Na trzy lata pozbawienia wolności skazał Sąd Rejonowy w Cieszynie byłego komendanta wojewódzkiego Milicji Obywatelskiej w Rzeszowie Józefa K. za bezprawne internowanie działaczy opozycji w stanie wojennym. Sąd uznał to za zbrodnię przeciw ludzkości.
Wyrok, który zapadł w czwartek jest nieprawomocny. O decyzji sądu poinformowała w piątek prokurator Beata Śmiechowska z Oddziałowej Komisji Ścigania Zbrodni przeciwko Narodowi Polskiemu w Rzeszowie.
Pion śledczy rzeszowskiego oddziału Instytutu Pamięci Narodowej oskarżył Józefa K. o to, że jako komendant wojewódzki MO w Rzeszowie w okresie od 12 do 16 grudnia 1981 r., "działając na szkodę dobra społecznego i jednostki, przekraczając przysługujące mu uprawnienia, dopuścił się zbrodni komunistycznych, będących jednocześnie zbrodniami przeciwko ludzkości".

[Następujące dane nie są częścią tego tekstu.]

Lemma denied_requests_keep_the_window_witness :
  RateLimiter 2 10 16 "10.0.0.1:5000"
    (run 2 10 [(6, Request "10.0.0.1:5000"); (7, Request "10.0.0.1:5000"); (8, Tick);
               (9, Request "10.0.0.9:80")]
       {[ "10.0.0.1:5000" := Visitor 5 2 ]}).1
  = (<["10.0.0.1:5000" := Visitor 16 1]>
       (run 2 10 [(6, Request "10.0.0.1:5000"); (7, Request "10.0.0.1:5000"); (8, Tick);
                  (9, Request "10.0.0.9:80")]
          {[ "10.0.0.1:5000" := Visitor 5 2 ]}).1, true).
Proof.
  refine (proj2 (denied_requests_keep_the_window 2 10 "10.0.0.1:5000" (Visitor 5 2) _ _ 16 _ _ _)).
  - reflexivity.
  - vm_compute. reflexivity.
  - vm_compute. reflexivity.
Defined.

(** C5 on the code.  The limiters of the three route classes count in one
    shared map: after five dashboard requests a client's first login
    request is denied, although the login limiter alone admits it. *)
Theorem limiters_share_visitors :
  (serve (replicate 5 (Dashboard, 0) ++ [(Auth, 1)])%list "10.0.0.1:5000" ∅).2 =
    [true; true; true; true; true; false]
  ∧ (limiter Auth 1 "10.0.0.1:5000" ∅).2 = true.
Proof. split; vm_compute; reflexivity. Qed.

End MiddlewareSpec.

(** * Properties of the chat handlers *)

Module HandlersSpec.
Import Models Handlers.
Local Open Scope list_scope.

(** ** Strings *)

Lemma append_assoc (a b c : string) : ((a ++ b) ++ c)%string = (a ++ (b ++ c))%string.
Proof.
  induction a as [|x a IH]; [done|].
  change (String x ((a ++ b) ++ c)%string = String x (a ++ (b ++ c))%string).
  by rewrite IH.
Qed.

Lemma append_empty_r (a : string) : (a ++ EmptyString)%string = a.
Proof.
  induction a as [|x a IH]; [done|].
  change (String x (a ++ EmptyString)%string = String x a). by rewrite IH.
Qed.

Lemma concatText_app (xs ys : list string) :
  concatText (xs ++ ys) = (concatText xs ++ concatText ys)%string.
Proof.
  induction xs as [|x xs IH]; simpl; [done|].
  unfold concatText in *. simpl. by rewrite IH, append_assoc.
Qed.






(** ** The store *)

Lemma uuid_nonempty n : uuid n ≠ EmptyString.
Proof. unfold uuid. discriminate. Qed.

Lemma insertMessage_Some fail conv role content db db' :
  insertMessage fail conv role content db = Some db' →
  fail = false ∧
  existsb (fun c => String.eqb (conv_ID c) conv) (conversations db) = true ∧
  users db' = users db ∧
  conversations db' = conversations db ∧
  ∃ m, messages db' = messages db ++ [m] ∧ msg_ConversationID m = conv ∧
       msg_Role m = role ∧ msg_Content m = content.
Proof.
  unfold insertMessage. destruct fail; [done|].
  destruct (existsb _ _); [|done]. intros [= <-]. simpl. eauto 10.
Qed.

Lemma createConversation_Some fail userID M db conv db' :
  createConversation fail userID M db = Some (conv, db') →
  conv = uuid (serial db) ∧
  messages db' = messages db ∧
  ∃ c, conversations db' = conversations db ++ [c] ∧ conv_ID c = conv ∧
       conv_UserID c = userID ∧ conv_Title c = conversationTitle M.
Proof.
  unfold createConversation, insertConversation. destruct fail; [done|].
  case_bool_decide; [|done]. intros [= <- <-]. simpl. eauto 10.
Qed.

Lemma touchConversation_messages fail conv db :
  messages (touchConversation fail conv db) = messages db.
Proof. unfold touchConversation. by destruct fail. Qed.


(** ** Frames *)

Lemma fields_of_event ty text conv :
  field "type" (formatStreamEvent ty text conv) = Some ty ∧
  field "conversationId" (formatStreamEvent ty text conv) =
    (if String.eqb conv EmptyString then None else Some conv).
Proof.
  unfold formatStreamEvent, marshalStreamEvent. simpl.
  by destruct (String.eqb text EmptyString), (String.eqb conv EmptyString).
Qed.

Lemma contentText_contentFrame text : contentText (contentFrame text) = Some text.
Proof.
  unfold contentText, contentFrame, formatStreamEvent, marshalStreamEvent. simpl.
  by destruct (String.eqb_spec text EmptyString) as [->|].
Qed.

Lemma contentText_other ty text conv :
  ty ≠ "content" → contentText (formatStreamEvent ty text conv) = None.
Proof.
  intros Hty. unfold contentText. rewrite (proj1 (fields_of_event ty text conv)).
  by destruct (String.eqb_spec ty "content").
Qed.

Lemma forwardedText_stream first texts last :
  contentText first = None → contentText last = None →
  forwardedText (first :: map contentFrame texts ++ [last]) = concatText texts.
Proof.
  intros Hfirst Hlast. unfold forwardedText. f_equal.
  cbn [omap list_omap]. rewrite Hfirst.
  induction texts as [|text texts IH]; cbn [omap list_omap map app].
  - by rewrite Hlast.
  - by rewrite contentText_contentFrame, IH.
Qed.

(** ** History retrieval *)

(** C8.  [GetHistory] answers a conversation id owned by another subject
    exactly as it answers an id that no conversation has, with the one 404
    response and no rows, whatever the statements' failures; rows are
    returned only for a conversation the store holds with the requesting
    subject as owner. *)
Theorem history_hides_foreign_conversations userID other missing faults faults' db :
  userID ≠ EmptyString → other ≠ EmptyString → missing ≠ EmptyString →
  (∀ c, In c (conversations db) → conv_ID c = other → conv_UserID c ≠ userID) →
  (∀ c, In c (conversations db) → conv_ID c ≠ missing) →
  GetHistory userID other faults db = HttpError (errorBody "Conversation not found") 404
  ∧ GetHistory userID missing faults' db = GetHistory userID other faults db
  ∧ ∀ cid faults'' rows, GetHistory userID cid faults'' db = JsonMessages rows →
      ∃ c, In c (conversations db) ∧ conv_ID c = cid ∧ conv_UserID c = userID.
Proof.
  intros HU Hother Hmissing Hforeign Habsent.
  assert (∀ cid f, cid ≠ EmptyString →
            (∀ c, In c (conversations db) → conv_ID c = cid → conv_UserID c ≠ userID) →
            GetHistory userID cid f db = HttpError (errorBody "Conversation not found") 404)
    as Hnot.
  { intros cid f Hcid Hno. unfold GetHistory, existsConversation.
    destruct (String.eqb_spec userID EmptyString); [done|].
    destruct (String.eqb_spec cid EmptyString); [done|].
    destruct (failExists f); [done|].
    destruct (existsb _ _) eqn:Hex; [|done].
    apply existsb_exists in Hex as (c & Hin & Hc). apply andb_true_iff in Hc as [Hid Hown].
    apply String.eqb_eq in Hid, Hown. by destruct (Hno c Hin Hid). }
  split; [by apply Hnot|]. split.
  - rewrite !Hnot; try done. intros c Hin Hid. by destruct (Habsent c Hin).
  - intros cid f rows. unfold GetHistory, existsConversation.
    destruct (String.eqb userID EmptyString); [done|].
    destruct (String.eqb cid EmptyString); [done|].
    destruct (failExists f); [done|].
    destruct (existsb _ _) eqn:Hex; [|done]. intros _.
    apply existsb_exists in Hex as (c & Hin & Hc). apply andb_true_iff in Hc as [Hid Hown].
    apply String.eqb_eq in Hid, Hown. eauto.
Qed.

(** ** The relay, over any implementation of the library functions *)

Section Relay.
Context `{lib : GoLib}.

Lemma scanLines_forwards lines :
  ∃ texts, ∀ fullResponse w, scanLines lines fullResponse w =
    ((fullResponse ++ concatText texts)%string, w ++ map contentFrame texts).
Proof.
  induction lines as [|line lines [texts IH]]; simpl.
  - exists []. intros acc w. simpl. by rewrite append_empty_r, app_nil_r.
  - destruct (negb (HasPrefix (TrimSpace line) "data: ")); [by exists texts|].
    destruct (String.eqb _ "[DONE]").
    { exists []. intros acc w. simpl. by rewrite append_empty_r, app_nil_r. }
    destruct (jsonUnmarshal _) as [streamResp|]; [|by exists texts].
    destruct (deltaText streamResp) as [text|]; [|by exists texts].
    exists (text :: texts). intros acc w. rewrite IH.
    unfold concatText. simpl. by rewrite append_assoc, <- app_assoc.
Qed.

Lemma scanLines_sentinel line lines fullResponse w :
  TrimSpace line = "data: [DONE]" →
  scanLines (line :: lines) fullResponse w = (fullResponse, w).
Proof. intros Hline. simpl. by rewrite Hline. Qed.

Lemma readLoop_forwards body :
  ∃ texts err, ∀ fullResponse w, readLoop body fullResponse w =
    ((fullResponse ++ concatText texts)%string, err, w ++ map contentFrame texts).
Proof.
  induction body as [|[chunk err] body (texts2 & err2 & IH)]; simpl.
  - exists [], None. intros acc w. simpl. by rewrite append_empty_r, app_nil_r.
  - assert (∃ texts1, ∀ acc w,
              (if (0 <? String.length chunk)%nat
               then scanLines (Split chunk) acc w else (acc, w)) =
              ((acc ++ concatText texts1)%string, w ++ map contentFrame texts1))
      as [texts1 Hscan].
    { destruct (0 <? String.length chunk)%nat; [apply scanLines_forwards|].
      exists []. intros acc w. simpl. by rewrite append_empty_r, app_nil_r. }
    destruct err as [[|msg]|].
    + exists texts1, None. intros acc w. by rewrite Hscan.
    + exists texts1, (Some msg). intros acc w. by rewrite Hscan.
    + exists (texts1 ++ texts2), err2. intros acc w. rewrite Hscan, IH.
      by rewrite concatText_app, append_assoc, map_app, <- app_assoc.
Qed.

Lemma streamClaudeResponse_forwards reply :
  ∃ texts, ∀ w,
    (streamClaudeResponse w reply).2 = w ++ map contentFrame texts ∧
    (streamClaudeResponse w reply).1.2 = upstreamError reply ∧
    (upstreamError reply = None → (streamClaudeResponse w reply).1.1 = concatText texts).
Proof.
  unfold upstreamError, streamClaudeResponse. destruct reply as [msg|status body].
  - exists []. intros w. simpl. by rewrite app_nil_r.
  - destruct (negb (status =? 200)).
    + exists []. intros w. simpl. by rewrite app_nil_r.
    + destruct (readLoop_forwards body) as (texts & err & Hloop).
      exists texts. intros w. by rewrite !Hloop.
Qed.

Lemma SendMessage_stream userID M cid upstream faults db db' frames :
  SendMessage userID (Some {| req_Message := M; req_ConversationID := cid |})
    upstream faults db = (db', EventStream frames) →
  ∃ conv db1 db2 history texts,
    userID ≠ EmptyString ∧ M ≠ EmptyString ∧ conv ≠ EmptyString ∧
    (cid = EmptyString ∧ createConversation (failCreate faults) userID M db = Some (conv, db1)
     ∨ cid ≠ EmptyString ∧ conv = cid ∧ db1 = db) ∧
    insertMessage (failSaveUser faults) conv "user" M db1 = Some db2 ∧
    getConversationMessages (failHistory faults) conv db2 = Some history ∧
    ((∃ msg, upstreamError (upstream (claudeRequest history)) = Some msg ∧ db' = db2 ∧
             frames = startFrame conv :: map contentFrame texts ++ [errorFrame msg conv])
     ∨ (upstreamError (upstream (claudeRequest history)) = None ∧
        insertMessage (failSaveAssistant faults) conv "assistant" (concatText texts) db2 = None ∧
        db' = db2 ∧
        frames = startFrame conv :: map contentFrame texts
                 ++ [errorFrame "Error saving response" conv])
     ∨ (upstreamError (upstream (claudeRequest history)) = None ∧
        ∃ db3, insertMessage (failSaveAssistant faults) conv "assistant" (concatText texts) db2
                 = Some db3 ∧
               db' = touchConversation (failTouch faults) conv db3 ∧
               frames = startFrame conv :: map contentFrame texts ++ [endFrame conv])).
Proof.
  unfold SendMessage. cbn [req_Message req_ConversationID]. intros Hsend.
  destruct (String.eqb_spec userID EmptyString) as [|HU]; [done|].
  destruct (String.eqb_spec M EmptyString) as [|HM]; [done|].
  destruct (if String.eqb cid EmptyString then _ else _) as [[conv db1]|] eqn:Hcreated;
    [|done].
  assert (conv ≠ EmptyString ∧
          (cid = EmptyString ∧
             createConversation (failCreate faults) userID M db = Some (conv, db1)
           ∨ cid ≠ EmptyString ∧ conv = cid ∧ db1 = db)) as [Hconv Hcid].
  { destruct (String.eqb_spec cid EmptyString) as [->|Hne].
    - split; [|by left].
      apply createConversation_Some in Hcreated as [-> _]. apply uuid_nonempty.
    - injection Hcreated as <- <-. auto. }
  clear Hcreated.
  destruct (insertMessage (failSaveUser faults) conv "user" M db1) as [db2|] eqn:Huser; [|done].
  destruct (getConversationMessages (failHistory faults) conv db2) as [history|] eqn:Hhist;
    [|done].
  destruct (streamClaudeResponse_forwards (upstream (claudeRequest history)))
    as [texts Hstream].
  specialize (Hstream [formatStreamEvent "start" EmptyString conv]).
  destruct (streamClaudeResponse _ _) as [[full err] w1].
  cbn [fst snd] in Hstream. destruct Hstream as (-> & Herr & Hfull).
  exists conv, db1, db2, history, texts.
  repeat (split; [done|]). rewrite <- Herr.
  destruct err as [msg|].
  - injection Hsend as <- <-. left. by exists msg.
  - rewrite (Hfull (eq_sym Herr)) in Hsend.
    destruct (insertMessage (failSaveAssistant faults) conv "assistant" _ db2)
      as [db3|] eqn:Hassist; injection Hsend as <- <-.
    + right. right. split; [done|]. by exists db3.
    + right. left. done.
Qed.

We wspomnianym okresie czasu Józef K. wydawał decyzje o internowaniu z powołaniem się na niefunkcjonujący w obrocie prawnym dekret z 12 grudnia 1981 r. o ochronie bezpieczeństwa Państwa i porządku publicznego.
W ocenie prokuratorów IPN, swoimi działaniami "doprowadził do bezprawnego pozbawienia wolności 63 osoby, co stanowiło represje za podjętą przez te osoby działalność związkową oraz naruszenie prawa człowieka do wolności".
Pion śledczy rzeszowskiego oddziału IPN oskarżył Józefa K. o to, że jako komendant wojewódzki MO w Rzeszowie w okresie od 12 do 16 grudnia 1981 r., "działając na szkodę dobra społecznego i jednostki, przekraczając przysługujące mu uprawnienia, dopuścił się zbrodni komunistycznych, będących jednocześnie zbrodniami przeciwko ludzkości".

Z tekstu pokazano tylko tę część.